TASK INPUT Block Start
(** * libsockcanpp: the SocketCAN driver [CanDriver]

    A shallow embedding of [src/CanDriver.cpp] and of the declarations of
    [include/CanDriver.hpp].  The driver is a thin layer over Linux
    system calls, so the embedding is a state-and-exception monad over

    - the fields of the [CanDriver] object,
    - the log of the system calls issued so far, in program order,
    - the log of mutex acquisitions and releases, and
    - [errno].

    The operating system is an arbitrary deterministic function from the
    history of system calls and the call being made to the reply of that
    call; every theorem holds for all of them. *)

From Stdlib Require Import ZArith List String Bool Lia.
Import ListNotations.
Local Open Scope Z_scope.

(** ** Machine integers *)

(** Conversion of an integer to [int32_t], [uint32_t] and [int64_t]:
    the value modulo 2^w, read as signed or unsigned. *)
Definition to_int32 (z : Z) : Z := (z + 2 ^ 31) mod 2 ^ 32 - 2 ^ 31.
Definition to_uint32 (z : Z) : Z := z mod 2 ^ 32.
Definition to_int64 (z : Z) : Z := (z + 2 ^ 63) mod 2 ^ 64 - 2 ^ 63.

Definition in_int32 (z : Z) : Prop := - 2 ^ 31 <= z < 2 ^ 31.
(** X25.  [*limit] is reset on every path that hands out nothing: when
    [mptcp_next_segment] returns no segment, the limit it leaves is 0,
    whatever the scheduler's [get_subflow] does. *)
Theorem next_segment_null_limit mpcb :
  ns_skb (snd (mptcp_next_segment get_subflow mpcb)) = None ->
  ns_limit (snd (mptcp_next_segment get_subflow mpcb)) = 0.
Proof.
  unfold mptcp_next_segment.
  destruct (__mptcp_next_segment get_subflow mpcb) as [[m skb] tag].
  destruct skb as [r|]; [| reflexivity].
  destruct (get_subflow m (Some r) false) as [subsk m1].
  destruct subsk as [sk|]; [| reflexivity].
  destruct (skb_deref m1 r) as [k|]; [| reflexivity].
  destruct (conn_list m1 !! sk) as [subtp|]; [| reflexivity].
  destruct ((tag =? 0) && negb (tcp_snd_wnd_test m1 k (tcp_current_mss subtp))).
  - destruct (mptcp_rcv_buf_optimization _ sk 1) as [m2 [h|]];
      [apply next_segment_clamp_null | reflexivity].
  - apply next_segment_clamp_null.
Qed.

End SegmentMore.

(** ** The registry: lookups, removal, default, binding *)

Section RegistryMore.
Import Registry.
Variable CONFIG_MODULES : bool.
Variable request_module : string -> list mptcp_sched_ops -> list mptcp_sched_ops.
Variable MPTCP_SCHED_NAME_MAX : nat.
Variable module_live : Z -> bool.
TASK INPUT Block End
Compute how many lines of the records above hold the string "CanDriver". Give the number with no other output.

4